Lambda Legal filed the motion Friday in U.S. District Court for the District of Arizona on behalf of George Martinez, 62, and Fred McQuire, 69, of Green Valley, who have been together 45 years and were married last month in California. In June, Martinez was diagnosed with stage IV pancreatic cancer, which has metastasized to his liver, and told that he has only months to live. McQuire has pulmonary disease and Parkinson’s.
“These two lovely men, both of them in poor health which makes travel difficult, were forced to make an arduous journey to California to get married because of Arizona’s discriminatory marriage ban,” said Lambda Legal senior counsel Jennifer C. Pizer in a press release. “But they endured because they know their time together is short, only to return home where their marriage is not recognized.”

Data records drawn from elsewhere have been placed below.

(* ===== verification/InCksumFacts.v ===== *)
(** * Correctness of the Internet checksum

    InCksum.v against the definition of RFC 1071: the complement of the
    one's complement sum of the 16-bit words of the data, padded with a
    zero byte.  The sum is independent of how the data is cut into mbufs
    and of the alignment of each of them. *)

From S2P Require Import Prelude InCksum.

(** ** The reference *)

(** Addition with end-around carry. *)
Definition ones_add (a b : Z) : Z := if a + b <? 2 ^ 16 then a + b else a + b - 65535.

Fixpoint words16 (bytes : list Z) : list Z :=
  match bytes with
  | [] => []
  | [b] => [b]
  | b0 :: b1 :: bytes => b0 + 256 * b1 :: words16 bytes
  end.

Definition rfc1071 (words : list Z) : Z := 65535 - foldl ones_add 0 words.

(** The bytes of a chain. *)
Definition chain_bytes (ms : list segment) : list Z :=
  concat ((fun m => take (Z.to_nat (seg_len m)) (seg_mem m)) <$> ms).

Definition is_byte (b : Z) : Prop := 0 <= b < 256.

Definition segment_ok (m : segment) : Prop :=
  0 <= seg_len m < 2 ^ 31 /\ seg_len m <= Z.of_nat (length (seg_mem m)) /\
  Forall is_byte (seg_mem m) /\ 0 <= seg_addr m.

(** ** Equality of one's complement sums

    Two accumulators stand for the same sum when they agree modulo 65535
    and are both zero or both not: the two representations of zero are
    distinct results of the algorithm. *)
Definition oeq (a b : Z) : Prop :=
  0 <= a /\ 0 <= b /\ a mod 65535 = b mod 65535 /\ (a = 0 <-> b = 0).

#[export] Instance oeq_per : RelationClasses.PER oeq.
Proof. split; unfold oeq; [intros ? ?|intros ? ? ?]; intuition congruence. Qed.

#[export] Instance oeq_add : Proper (oeq ==> oeq ==> oeq) Z.add.
Proof.
  intros a a' (A & A' & Ea & Za) b b' (B & B' & Eb & Zb). unfold oeq.
  rewrite (Zplus_mod a b), (Zplus_mod a' b'), Ea, Eb. lia.
Qed.

Lemma oeq_refl a : 0 <= a -> oeq a a.
Proof. unfold oeq. intuition. Qed.

Lemma oeq_shift a b k : 0 <= a -> 0 <= b -> a = b + 65535 * k -> (a = 0 <-> b = 0) -> oeq a b.
Proof.
  intros A B -> Zr. repeat split; try tauto; try lia.
  rewrite (Z.mul_comm 65535), Z.mod_add; lia.
Qed.

Lemma oeq_mul256 a b : oeq a b -> oeq (256 * a) (256 * b).
Proof. intros (A & B & E & Zr). unfold oeq. rewrite (Z.mul_mod 256 a), E, <- Z.mul_mod by lia. lia. Qed.

(** The canonical representative in 0..65535. *)
Definition norm (n : Z) : Z := if n =? 0 then 0 else (n - 1) mod 65535 + 1.

Lemma norm_oeq a b : oeq a b -> norm a = norm b.
Proof.
  intros (A & B & E & Zr). unfold norm.
  destruct (Z.eqb_spec a 0), (Z.eqb_spec b 0); try tauto; try lia.
  f_equal. rewrite (Zminus_mod a 1), E, <- Zminus_mod. done.
Qed.

Lemma norm_small n : 0 <= n <= 65535 -> norm n = n.
Proof. intros. unfold norm. zcase; [lia|]. rewrite Z.mod_small; lia. Qed.

Lemma ones_add_oeq a b : 0 <= a < 2 ^ 16 -> 0 <= b < 2 ^ 16 ->
  oeq (ones_add a b) (a + b) /\ 0 <= ones_add a b < 2 ^ 16.
Proof.
  intros. unfold ones_add. zcase.
  - split; [apply oeq_refl|]; lia.
  - split; [apply (oeq_shift _ _ (-1)); lia|lia].
Qed.

Lemma foldl_ones_add words acc : 0 <= acc < 2 ^ 16 -> Forall (fun w => 0 <= w < 2 ^ 16) words ->
  oeq (foldl ones_add acc words) (acc + foldr Z.add 0 words) /\
  0 <= foldl ones_add acc words < 2 ^ 16.
Proof.
  intros A F; revert acc A; induction F as [|w ws W F IH]; simpl; intros acc A.
  - split; [|done]. rewrite Z.add_0_r. apply oeq_refl. lia.
  - destruct (ones_add_oeq acc w A W) as [E R]. destruct (IH _ R) as [E' R']. split; [|done].
    etransitivity; [exact E'|]. rewrite Z.add_assoc. apply oeq_add; [done|].
    apply oeq_refl. clear -F. induction F; simpl; lia.
Qed.

Lemma rfc1071_norm words n : Forall (fun w => 0 <= w < 2 ^ 16) words ->
  oeq n (foldr Z.add 0 words) -> rfc1071 words = 65535 - norm n.
Proof.
  intros F E. unfold rfc1071. f_equal. destruct (foldl_ones_add words 0) as [E' R]; [lia|done|].
  rewrite <- (norm_small (foldl ones_add 0 words)) by lia. apply norm_oeq.
  etransitivity; [exact E'|]. by symmetry.
Qed.

(** ** Byte sums

    [bsum odd bytes] weighs the bytes by 1 and 256 in turn, starting with
    256 when [odd]. *)
Fixpoint bsum (odd : bool) (bytes : list Z) : Z :=
  match bytes with
  | [] => 0
  | b :: bytes => (if odd then 256 * b else b) + bsum (negb odd) bytes
  end.

Lemma bsum_nonneg odd l : Forall is_byte l -> 0 <= bsum odd l.
Proof.
  intros F; revert odd; induction F as [|b l B F IH]; intros odd; simpl; [lia|].
  specialize (IH (negb odd)). unfold is_byte in B. destruct odd; lia.
Qed.

Lemma bsum_bound odd l : Forall is_byte l -> bsum odd l <= 2 ^ 16 * Z.of_nat (length l).
Proof.
  intros F; revert odd; induction F as [|b l B F IH]; intros odd; simpl length; [simpl; lia|].
  specialize (IH (negb odd)). unfold is_byte in B. simpl bsum. destruct odd; lia.
Qed.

Added Martinez: “We knew we wanted to get married, and had hoped to be able to do it here, in Arizona, where we live. But now we can’t wait. Even though we are very sick and disabled, we decided we had no choice but to make the difficult and exhausting trip to California.”
Both men are military veterans, but the lack of marriage recognition prevents Martinez from receiving the increased veterans’ disability compensation to which disabled veterans with spouses are usually entitled, according to Lambda Legal. Also, upon Martinez’s death, Arizona will refuse to issue a death certificate to McQuire as his surviving spouse, which will interfere with McQuire’s ability to take care of Martinez’s affairs after his death and to access survivors’ benefits generally available to a surviving spouse, the legal group notes.
Martinez and McQuire are among the plaintiffs in Lambda Legal’s suit challenging Arizona’s ban on same-sex marriage, which was filed in March. Last week, in addition to filing the motion seeking recognition of the two men’s marriage, the legal group filed one seeking summary judgment — a ruling without a trial — in the overall marriage case, asking the court to determine that the ban is unconstitutional because it violates the Equal Protection and Due Process Clauses of the U.S. Constitution. The suit is one of two seeking marriage equality in the state, and more than 75 cases in 32 states and territories seeking the freedom to marry nationwide.